The ground-truth (reference standard) annotations were predominantly established manually by expert graders or ophthalmologists of varying expertise levels. We also documented several strategies to mitigate inter-grader variability and reduce the burden of manual high-volume annotation in a time- and cost-effective way. Those strategies include consensus-based grading, quantifying disagreement via several metrics (i.e., Cohen’s k, Intraclass Correlation Coefficient, Inter-grader DSC, etc.), delineating only selected B-scan slices from the OCT scan volumes, labeling the same images during two different sessions, and employing senior retina specialists to resolve discrepancies or correct the segmentation outcomes.

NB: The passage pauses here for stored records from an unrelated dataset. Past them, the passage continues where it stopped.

(** * pi-ralph: the loop manager and the overlay's confirmation prompt

    A shallow embedding of [LoopManager] (loop-manager.ts) and of
    [RalphOverlay.handleInput] (overlay.ts), followed by the properties of
    the reconciliation engine, the focus tracker, the poll scheduler and the
    confirmation prompt. The rest of the overlay (its session, the
    outcomes of its commands, [render]), the widget (widget.ts), the
    command builder and the waiting loop of the tool (ralph-loop-tool.ts)
    and the persisted focus (index.ts) follow, with their properties at
    the end.

    Conventions of the embedding:
    - a JS [number] is a [Z]: the code computes and compares only with
      integers (indices, counters, exit codes, timestamps); the other
      numbers of a record are copied from one record to the next and never
      looked at;
    - [string | null] is [option string]; JS truthiness of such a value is
      [truthy];
    - a JS [Map] keeps its keys in insertion order, and the merge relies on
      that order, so it is an association list with the Map's own
      [get]/[set]/[delete];
    - a [Set<string>] that is only tested for membership is a [gset string];
    - [Date.now()] is a parameter [now] of the operation that reads it;
    - [emitChange()] is counted in the field [notifications]: listeners are
      callbacks of other components and are not run here (those of this
      repository only read the manager);
    - the number that [formatDuration] receives may be any JS number: it
      is a rational or not finite, and the divisions of [formatDuration]
      round their quotient to a double as JS does;
    - a string is the sequence of its code units, one character of a
      [string] for each; the conversion of a number to a string is a
      parameter [String_];
    - the functions of the TUI library and of the theme ([fg],
      [truncateToWidth], [visibleWidth]) are the fields of a record [Ui];
    - a method that awaits a command is taken up where the command has
      ended, with the result of the command as an argument;
    - a call of the manager from the overlay is an effect of the overlay;
      the overlay's own change listener, which [cycleFocus] calls before
      it returns, is run with the input that caused it. *)

From Stdlib Require Import ZArith Ascii QArith Qround.
From stdpp Require Import base list strings gmap pretty.
Lemma extract_and_normalize_find_the_same_relays_witness :
  (forall relays,
      relays <> [] ->
      (extract_relays (PDict [("Relays", PDict [("Relay", PList [full_relay])])])
       = Ok relays
       <-> get_relays_list (document [full_relay]) = Ok relays))
  /\ (extract_relays (PDict [("Relays", PDict [("Relay", PList [full_relay])])])
      = Ok [] ->
      get_relays_list (document [full_relay]) = Raise SystemExit
      \/ get_relays_list (document [full_relay]) = Ok []).
Proof.
  apply (extract_and_normalize_find_the_same_relays (document [full_relay])).
  reflexivity.
Defined.

Lemma positional_parameter_ids_distinct_witness :
  NoDup (map (col "parameter_id") (table_named "relays_parameters" full_tables)).
Proof.
  apply (positional_parameter_ids_distinct [full_relay]).
  - vm_compute. reflexivity.
  - constructor; [intros [] | constructor].
  - constructor; [reflexivity | constructor].
Defined.

Lemma point_id_determines_curve_id_witness :
  py_str (col "curve_id" (nth 0 shared_curve_points []))
  = py_str (col "curve_id" (nth 1 shared_curve_points [])).
Proof.
  apply (point_id_determines_curve_id [shared_curve_relay] _ID_COUNTERS
           shared_curve_points _ID_COUNTERS).
  - vm_compute. reflexivity.
  - left; reflexivity.
  - right; left; reflexivity.
  - reflexivity.
Defined.

Lemma relays_core_one_row_per_relay_witness :
  Forall2 (fun relay r =>
             exists rd, relay = PDict rd
                        /\ col "relay_id" r = dict_get rd "@id"
                        /\ col "manufacturer" r = dict_get rd "@manufacturer"
                        /\ col "model" r = dict_get rd "@model")
          [full_relay] (table_named "relays_core" full_tables).
Proof.
  apply (relays_core_one_row_per_relay [full_relay]).
  vm_compute. reflexivity.
Defined.

Lemma curve_attribute_in_column_or_extension_witness :
  exists r,
    table_named "relays_curves" full_tables = [r]
    /\ col "family" r = dict_get (attrs_of full_curve) "family"
    /\ col "type" r = dict_get (attrs_of full_curve) "type"
    /\ col "standard" r = dict_get (attrs_of full_curve) "standard"
    /\ safe_float (dict_get (attrs_of full_curve) "pickupPU") = Ok (col "pickup_pu" r)
    /\ safe_float (dict_get (attrs_of full_curve) "pickupA") = Ok (col "pickup_a" r)
    /\ safe_float (dict_get (attrs_of full_curve) "timeDial") = Ok (col "time_dial" r)
    /\ safe_float (dict_get (attrs_of full_curve) "minTimeSeconds")
       = Ok (col "min_time_sec" r)
    /\ col "parametric" r
       = parse_parametric (dict_get (attrs_of full_curve) "parametric")
    /\ col "extra_json" r
       = match curve_extension full_curve with
         | [] => PNone
         | ext => PStr (json_dumps (PDict ext))
         end.
Proof.
  apply (curve_attribute_in_column_or_extension (PStr "R1") (PStr "F1") 1
           full_curve _ID_COUNTERS _ _ID_COUNTERS).
  vm_compute. reflexivity.
Defined.

(* ================================================================== *)
(** ** Keys drawn from the fallback counter *)
(* ================================================================== *)

Lemma counter_value_drawn c kind :
  counter_value (assoc_set c kind (S (counter_value c kind))) kind
  = S (counter_value c kind).
Proof. unfold counter_value at 1. now rewrite assoc_get_set_same. Qed.

(** A loop whose iterations key each of their rows with the next draw of
    a counter keys its rows with consecutive draws. *)
Lemma for_rows_m_consecutive {A} (body : A -> M (list row)) (key : row -> pyval)
    (g : nat -> pyval) (kind : string) xs :
  (forall x c0 rs c0',
      In x xs -> body x c0 = (Ok rs, c0') ->
      map key rs = map g (seq (S (counter_value c0 kind)) (List.length rs))
      /\ counter_value c0' kind = (counter_value c0 kind + List.length rs)%nat) ->
  forall c rows c',
    for_rows_m xs body c = (Ok rows, c') ->
    map key rows = map g (seq (S (counter_value c kind)) (List.length rows))
    /\ counter_value c' kind = (counter_value c kind + List.length rows)%nat.
Proof.
  induction xs as [|x xs IH]; simpl; intros Hb c rows c' H.
  - m_inv. subst. simpl. split; [reflexivity | lia].
  - m_inv. subst.
    match goal with
    | Hx : body x c = (Ok ?a, ?c1), Hl : for_rows_m xs body ?c1 = (Ok ?b, _) |- _ =>
        destruct (Hb x c a c1 (or_introl eq_refl) Hx) as (Hka & Hca);
        destruct (IH (fun y c0 rs c0' Hy => Hb y c0 rs c0' (or_intror Hy)) _ _ _ Hl)
          as (Hkb & Hcb)
    end.
    rewrite map_app, length_app, seq_app, map_app, Hka, Hkb, Hcb, Hca.
    split; [reflexivity | lia].
Qed.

One study used a previously validated ML model for retinal layer segmentation [39], while seven others [34,41,44,45,52,55,57] were assisted using segmentation software for distinct parts of the annotation process (RegionFinder, OCTAVO, Plex Elite Review, or an other non-commercial in-house software), often with a final reviewing and correction of the results by experts. The rest of the models relied solely on human-derived reference standards, with five studies [37,38,42,46,54] depending on single-grader annotations.
DL algorithms were the predominant approach in 87.5% of the studies, with convolutional neural networks (CNNs) employed in 19 studies [34,35,36,37,39,40,41,42,43,44,45,46,48,50,52,53,55,56,57]. U-Net and U-Net-like architectures were the most commonly adopted CNN variants, deployed with several modifications or adaptations in 12 studies [34,35,36,39,41,43,45,46,50,55,56,57]. Five studies did not rely on CNNs and utilized other custom ML/DL algorithms, like random forest classifiers [51], K-nearest neighbors (k-NN) [38], sparse autoencoders [47,49], or fuzzy c-means clustering [54].
While several studies included partially explainable features, like prediction maps or a feature importance analysis, comprehensive XAI techniques were reported in only five studies. These studies utilized class activation mapping (CAM)-based methods [40,48], saliency maps [48,50], probability maps [46], knowledge distillation-based anomaly localization heatmaps [40], and attention modules [45] to enhance the model’s post hoc interpretability.
Regarding the internal validation methods, k-fold cross-validation (k = 4, 5, or 8) was the most popular, encountered in 10 studies [34,36,38,41,44,45,48,50,52,57], followed by hold-out validation, which was applied in 8 studies [37,39,40,42,47,53,55,56]. At the same time, an external validation was conducted in 4 out of the 24 studies [41,50,52,56], with clinical study datasets being the most frequently employed. No real-world testing was performed in any of the included models.
The performance metrics varied across the studies, with the DSC and sensitivity (recall) being the most commonly reported, used in 17 [34,35,36,37,40,41,42,45,46,48,50,51,52,53,55,56,57] and 14 [34,35,36,37,38,39,41,43,44,45,51,54,56,57] studies, respectively, while the area under the precision-recall curve (AUPR), area under the receiver operating characteristic curve (AUROC), AUC, AAD, IoU, and F1 score were the least reported metrics.
The DSC values ranged from 0.680 to 0.978 for the internal testing and from 0.66 to 0.96 for the external testing. Among the four studies using external validation datasets, the performance tended to be higher compared to the internal validation results in three of the studies [41,50,56], suggesting that these models may have generalized well to the unseen data, or that the external datasets were more similar to the training data than expected. In contrast, the DSC in one study [52] remained almost unchanged between the internal and external testing datasets, but dropped significantly when non-GA cases were included in the unseen data cohort. The IoU and OR are two mathematically equivalent metrics for spatial overlap evaluation, offering a stricter assessment of over- or under-segmentation than the DSC [60]. These metrics were used in a total of seven studies [37,38,45,46,47,48,49], achieving a joint range of 0.606 to 0.9985.
The sensitivity values ranged from 47% to 100%; however, this metric may refer to either the GA segmentation, GA detection, or binary pixel classification. Most of the studies incorporated classification-related metrics (apart from strict segmentation evaluations), providing valuable additional information on model performance. Similarly, the overall specificity varied between 42% and 100%, and the accuracy ranged from 82% to 98%. The distribution frequencies of all the pre-selected evaluation metrics are depicted in Figure 5.
Table 4 presents the basic characteristics of each study regarding the datasets, imaging modalities, and annotation methods. Table 5 focuses on the segmentation methods, validation approaches, and data partitioning, and Table 6 displays the algorithm architecture, explainability, and performance evaluation of each model.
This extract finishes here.